> _Extracted records_
(** The [try] block of [processMessage]. *)
Definition processLocked (messageId lockId : string) (lockedUntil : Z) : M unit :=
  now_ <- newDate ;;
  updated <-
    Prisma.messageLog_updateMany P
      (fun r => hasId messageId r && lockFree now_ r)
      (MessageLog.lockData lockId lockedUntil) ;;
  if updated =? 0 then ret tt
  else
    messageLog <- Prisma.messageLog_findUnique P messageId ;;
    match messageLog with
    | Some (row, Some user) =>
        result <-
          EmailService.sendBirthdayMessage P (User.email user)
            (User.firstName user ++ " " ++ User.lastName user) ;;
        if EmailService.success result then
          sentAt <- newDate ;;
          Prisma.messageLog_update P messageId (MessageLog.sentData sentAt)
        else
          let maxRetries := envInt (EMAIL_SERVICE_MAX_RETRIES (env P)) 3 in
          let newRetryCount := MessageLog.retryCount row + 1 in
          Prisma.messageLog_update P messageId
            (MessageLog.failureData
               (if maxRetries <=? newRetryCount then FAILED else RETRY)
               newRetryCount
               (match EmailService.error result with
                | Some e => if truthy e then e else "Unknown error"
                | None => "Unknown error"
                end))
    | _ => ret tt
    end.

(** The [catch] block of [processMessage]. *)
Definition releaseOwnLock (messageId lockId : string) : M unit :=
  Prisma.messageLog_updateMany P
    (fun r => hasId messageId r && holdsLock lockId r)
    MessageLog.unlockData ;;
  ret tt.

Definition processMessage (messageId : string) : M unit :=
  lockId <- uuidv4 P ;;
  start <- newDate ;;
  let lockedUntil := start + lockDuration in
  tryCatch (processLocked messageId lockId lockedUntil)
           (fun _ => releaseOwnLock messageId lockId).

Definition processPendingMessages : M unit :=
  tryCatch
    (now_ <- newDate ;;
     pendingMessages <- Prisma.messageLog_findManyOrdered P (isDue now_) ;;
     forOf pendingMessages (fun messageLog =>
       processMessage (MessageLog.id (fst messageLog))))
    (fun error => throw error).

Definition recoverUnsentMessages : M unit :=
  tryCatch
    (now_ <- newDate ;;
     unsentMessages <- Prisma.messageLog_findMany P (isUnsent now_) ;;
     forOf unsentMessages (fun message => processMessage (MessageLog.id message)))
    (fun error => throw error).

End Service.
End BirthdayService.

(** ** UserService.ts *)
Module UserService.

Record CreateUserDTO := mkCreate {
  firstName : string;
  lastName : string;
  email : string;
  birthday : string;
  timezone : string
}.

(** A field that is absent is [None]. *)
Record UpdateUserDTO := mkUpdate {
  newFirstName : option string;
  newLastName : option string;
  newEmail : option string;
  newBirthday : option string;
  newTimezone : option string;
  newIsActive : option bool
}.

Definition orElse {A} (o : option A) (a : A) : A :=
  match o with Some x => x | None => a end.

(** The row that [data: updateData] asks for. *)
Definition applyUpdate (updateData : UpdateUserDTO) (u : User.t) : User.t :=
  User.mk (User.id u)
    (orElse (newFirstName updateData) (User.firstName u))
    (orElse (newLastName updateData) (User.lastName u))
    (orElse (newEmail updateData) (User.email u))
    (orElse (newBirthday updateData) (User.birthday u))
    (orElse (newTimezone updateData) (User.timezone u))
    (orElse (newIsActive updateData) (User.isActive u))
    (User.createdAt u) (User.updatedAt u).

Section Service.
Variable P : Platform.

Definition emailExists : string := "User with this email already exists".

Definition userNotFound : string := "User not found".

Definition createUser (userData : CreateUserDTO) : M User.t :=
  tryCatch
    (existingUser <- Prisma.user_findUniqueByEmail P (email userData) ;;
     match existingUser with
     | Some _ => throw emailExists
     | None =>
         Prisma.user_create P (firstName userData) (lastName userData)
           (email userData) (birthday userData) (timezone userData) true
     end)
    (fun error => throw error).

Definition updateUser (userId : string) (updateData : UpdateUserDTO) : M User.t :=
  tryCatch
    (user <- Prisma.user_findUniqueById P userId ;;
     match user with
     | None => throw userNotFound
     | Some user =>
         (match newEmail updateData with
          | Some e =>
              if truthy e && negb (String.eqb e (User.email user)) then
                existingUser <- Prisma.user_findUniqueByEmail P e ;;
                match existingUser with
                | Some _ => throw emailExists
                | None => ret tt
                end
              else ret tt
          | None => ret tt
          end) ;;
         Prisma.user_update P userId (applyUpdate updateData)
     end)
    (fun error => throw error).

Definition deleteUser (userId : string) : M unit :=
  tryCatch (Prisma.user_delete P userId ;; ret tt) (fun error => throw error).

Definition getUserById (userId : string) : M (option User.t) :=
  tryCatch (Prisma.user_findUniqueById P userId) (fun error => throw error).

Definition getAllUsers : M (list User.t) :=
  tryCatch (Prisma.user_findMany P (fun _ => true)) (fun error => throw error).

Definition getActiveUsers : M (list User.t) :=
  tryCatch (Prisma.user_findMany P User.isActive) (fun error => throw error).

End Service.
End UserService.

(** ** UserController.ts

    The handler of [DELETE /user/:id]. A response is its status code and
    its JSON body. *)
Module UserController.

Inductive Body :=
| Failure (error : string)
| Done (message : string).

Record Response := mkResponse { status : Z; success : bool; body : Body }.

Section Controller.
Variable P : Platform.

Definition deleteUser (id : string) : M Response :=
  tryCatch
    (UserService.deleteUser P id ;;
     ret (mkResponse 200 true (Done "User deleted successfully")))
    (fun error =>
       if String.eqb error "User not found" then
         ret (mkResponse 404 false (Failure error))
       else ret (mkResponse 500 false (Failure "Internal server error"))).

End Controller.
End UserController.

(** ** Vocabulary of the properties *)
Module Spec.

(** Two rows agree on every column but the lease. *)
Definition sameButLease (r r' : MessageLog.t) : Prop :=
  MessageLog.id r' = MessageLog.id r
  /\ MessageLog.userId r' = MessageLog.userId r
  /\ MessageLog.messageType r' = MessageLog.messageType r
  /\ MessageLog.message r' = MessageLog.message r
  /\ MessageLog.status r' = MessageLog.status r
  /\ MessageLog.scheduledDate r' = MessageLog.scheduledDate r
  /\ MessageLog.scheduledAt r' = MessageLog.scheduledAt r
  /\ MessageLog.sentAt r' = MessageLog.sentAt r
  /\ MessageLog.retryCount r' = MessageLog.retryCount r
  /\ MessageLog.errorMessage r' = MessageLog.errorMessage r
  /\ MessageLog.createdAt r' = MessageLog.createdAt r.

(** A row is as it was, or it was the row [messageId] under the lease
    [lockId] and has lost that lease and nothing else. *)
Definition keptOrReleased (messageId lockId : string) (r r' : MessageLog.t) : Prop :=
  r' = r
  \/ (MessageLog.id r = messageId
      /\ MessageLog.lockId r = Some lockId
      /\ MessageLog.lockId r' = None
      /\ MessageLog.lockedUntil r' = None
      /\ sameButLease r r').

(** The row of an identifier. *)
Definition rowOf (messageId : string) (w : World) : option MessageLog.t :=
  find (BirthdayService.hasId messageId) (messageLogs w).

(** No database call fails. *)
Definition reliableDb (P : Platform) : Prop := forall n, dbFault P n = false.

(** An HTTP exchange that is not a success. *)
Definition failed (o : Axios.Outcome) : bool :=
  match o with
  | Axios.Resolve r => negb ((200 <=? Axios.status r) && (Axios.status r <? 300))
  | Axios.Reject _ => true
  end.

(** The rows that the due selection of [processPendingMessages] yields. *)
Definition dueRows (P : Platform) (w : World) : list MessageLog.t :=
  match fst (Prisma.messageLog_findManyOrdered P (BirthdayService.isDue (now w)) w) with
  | Return rows => map fst rows
  | Throw _ => []
  end.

> _Your instructions_
Your answer must be the complete data, repeated word for word.

> _Result below_
(** The [try] block of [processMessage]. *)
Definition processLocked (messageId lockId : string) (lockedUntil : Z) : M unit :=
  now_ <- newDate ;;
  updated <-
    Prisma.messageLog_updateMany P
      (fun r => hasId messageId r && lockFree now_ r)
      (MessageLog.lockData lockId lockedUntil) ;;
  if updated =? 0 then ret tt
  else
    messageLog <- Prisma.messageLog_findUnique P messageId ;;
    match messageLog with
    | Some (row, Some user) =>
        result <-
          EmailService.sendBirthdayMessage P (User.email user)
            (User.firstName user ++ " " ++ User.lastName user) ;;
        if EmailService.success result then
          sentAt <- newDate ;;
          Prisma.messageLog_update P messageId (MessageLog.sentData sentAt)
        else
          let maxRetries := envInt (EMAIL_SERVICE_MAX_RETRIES (env P)) 3 in
          let newRetryCount := MessageLog.retryCount row + 1 in
          Prisma.messageLog_update P messageId
            (MessageLog.failureData
               (if maxRetries <=? newRetryCount then FAILED else RETRY)
               newRetryCount
               (match EmailService.error result with
                | Some e => if truthy e then e else "Unknown error"
                | None => "Unknown error"
                end))
    | _ => ret tt
    end.

(** The [catch] block of [processMessage]. *)
Definition releaseOwnLock (messageId lockId : string) : M unit :=
  Prisma.messageLog_updateMany P
    (fun r => hasId messageId r && holdsLock lockId r)
    MessageLog.unlockData ;;
  ret tt.

Definition processMessage (messageId : string) : M unit :=
  lockId <- uuidv4 P ;;
  start <- newDate ;;
  let lockedUntil := start + lockDuration in
  tryCatch (processLocked messageId lockId lockedUntil)
           (fun _ => releaseOwnLock messageId lockId).

Definition processPendingMessages : M unit :=
  tryCatch
    (now_ <- newDate ;;
     pendingMessages <- Prisma.messageLog_findManyOrdered P (isDue now_) ;;
     forOf pendingMessages (fun messageLog =>
       processMessage (MessageLog.id (fst messageLog))))
    (fun error => throw error).

Definition recoverUnsentMessages : M unit :=
  tryCatch
    (now_ <- newDate ;;
     unsentMessages <- Prisma.messageLog_findMany P (isUnsent now_) ;;
     forOf unsentMessages (fun message => processMessage (MessageLog.id message)))
    (fun error => throw error).

End Service.
End BirthdayService.

(** ** UserService.ts *)
Module UserService.

Record CreateUserDTO := mkCreate {
  firstName : string;
  lastName : string;
  email : string;
  birthday : string;
  timezone : string
}.

(** A field that is absent is [None]. *)
Record UpdateUserDTO := mkUpdate {
  newFirstName : option string;
  newLastName : option string;
  newEmail : option string;
  newBirthday : option string;
  newTimezone : option string;
  newIsActive : option bool
}.

Definition orElse {A} (o : option A) (a : A) : A :=
  match o with Some x => x | None => a end.

(** The row that [data: updateData] asks for. *)
Definition applyUpdate (updateData : UpdateUserDTO) (u : User.t) : User.t :=
  User.mk (User.id u)
    (orElse (newFirstName updateData) (User.firstName u))
    (orElse (newLastName updateData) (User.lastName u))
    (orElse (newEmail updateData) (User.email u))
    (orElse (newBirthday updateData) (User.birthday u))
    (orElse (newTimezone updateData) (User.timezone u))
    (orElse (newIsActive updateData) (User.isActive u))
    (User.createdAt u) (User.updatedAt u).

Section Service.
Variable P : Platform.

Definition emailExists : string := "User with this email already exists".

Definition userNotFound : string := "User not found".

Definition createUser (userData : CreateUserDTO) : M User.t :=
  tryCatch
    (existingUser <- Prisma.user_findUniqueByEmail P (email userData) ;;
     match existingUser with
     | Some _ => throw emailExists
     | None =>
         Prisma.user_create P (firstName userData) (lastName userData)
           (email userData) (birthday userData) (timezone userData) true
     end)
    (fun error => throw error).

Definition updateUser (userId : string) (updateData : UpdateUserDTO) : M User.t :=
  tryCatch
    (user <- Prisma.user_findUniqueById P userId ;;
     match user with
     | None => throw userNotFound
     | Some user =>
         (match newEmail updateData with
          | Some e =>
              if truthy e && negb (String.eqb e (User.email user)) then
                existingUser <- Prisma.user_findUniqueByEmail P e ;;
                match existingUser with
                | Some _ => throw emailExists
                | None => ret tt
                end
              else ret tt
          | None => ret tt
          end) ;;
         Prisma.user_update P userId (applyUpdate updateData)
     end)
    (fun error => throw error).

Definition deleteUser (userId : string) : M unit :=
  tryCatch (Prisma.user_delete P userId ;; ret tt) (fun error => throw error).

Definition getUserById (userId : string) : M (option User.t) :=
  tryCatch (Prisma.user_findUniqueById P userId) (fun error => throw error).

Definition getAllUsers : M (list User.t) :=
  tryCatch (Prisma.user_findMany P (fun _ => true)) (fun error => throw error).

Definition getActiveUsers : M (list User.t) :=
  tryCatch (Prisma.user_findMany P User.isActive) (fun error => throw error).

End Service.
End UserService.

(** ** UserController.ts

    The handler of [DELETE /user/:id]. A response is its status code and
    its JSON body. *)
Module UserController.

Inductive Body :=
| Failure (error : string)
| Done (message : string).

Record Response := mkResponse { status : Z; success : bool; body : Body }.

Section Controller.
Variable P : Platform.

Definition deleteUser (id : string) : M Response :=
  tryCatch
    (UserService.deleteUser P id ;;
     ret (mkResponse 200 true (Done "User deleted successfully")))
    (fun error =>
       if String.eqb error "User not found" then
         ret (mkResponse 404 false (Failure error))
       else ret (mkResponse 500 false (Failure "Internal server error"))).

End Controller.
End UserController.

(** ** Vocabulary of the properties *)
Module Spec.

(** Two rows agree on every column but the lease. *)
Definition sameButLease (r r' : MessageLog.t) : Prop :=
  MessageLog.id r' = MessageLog.id r
  /\ MessageLog.userId r' = MessageLog.userId r
  /\ MessageLog.messageType r' = MessageLog.messageType r
  /\ MessageLog.message r' = MessageLog.message r
  /\ MessageLog.status r' = MessageLog.status r
  /\ MessageLog.scheduledDate r' = MessageLog.scheduledDate r
  /\ MessageLog.scheduledAt r' = MessageLog.scheduledAt r
  /\ MessageLog.sentAt r' = MessageLog.sentAt r
  /\ MessageLog.retryCount r' = MessageLog.retryCount r
  /\ MessageLog.errorMessage r' = MessageLog.errorMessage r
  /\ MessageLog.createdAt r' = MessageLog.createdAt r.

(** A row is as it was, or it was the row [messageId] under the lease
    [lockId] and has lost that lease and nothing else. *)
Definition keptOrReleased (messageId lockId : string) (r r' : MessageLog.t) : Prop :=
  r' = r
  \/ (MessageLog.id r = messageId
      /\ MessageLog.lockId r = Some lockId
      /\ MessageLog.lockId r' = None
      /\ MessageLog.lockedUntil r' = None
      /\ sameButLease r r').

(** The row of an identifier. *)
Definition rowOf (messageId : string) (w : World) : option MessageLog.t :=
  find (BirthdayService.hasId messageId) (messageLogs w).

(** No database call fails. *)
Definition reliableDb (P : Platform) : Prop := forall n, dbFault P n = false.

(** An HTTP exchange that is not a success. *)
Definition failed (o : Axios.Outcome) : bool :=
  match o with
  | Axios.Resolve r => negb ((200 <=? Axios.status r) && (Axios.status r <? 300))
  | Axios.Reject _ => true
  end.

(** The rows that the due selection of [processPendingMessages] yields. *)
Definition dueRows (P : Platform) (w : World) : list MessageLog.t :=
  match fst (Prisma.messageLog_findManyOrdered P (BirthdayService.isDue (now w)) w) with
  | Return rows => map fst rows
  | Throw _ => []
  end.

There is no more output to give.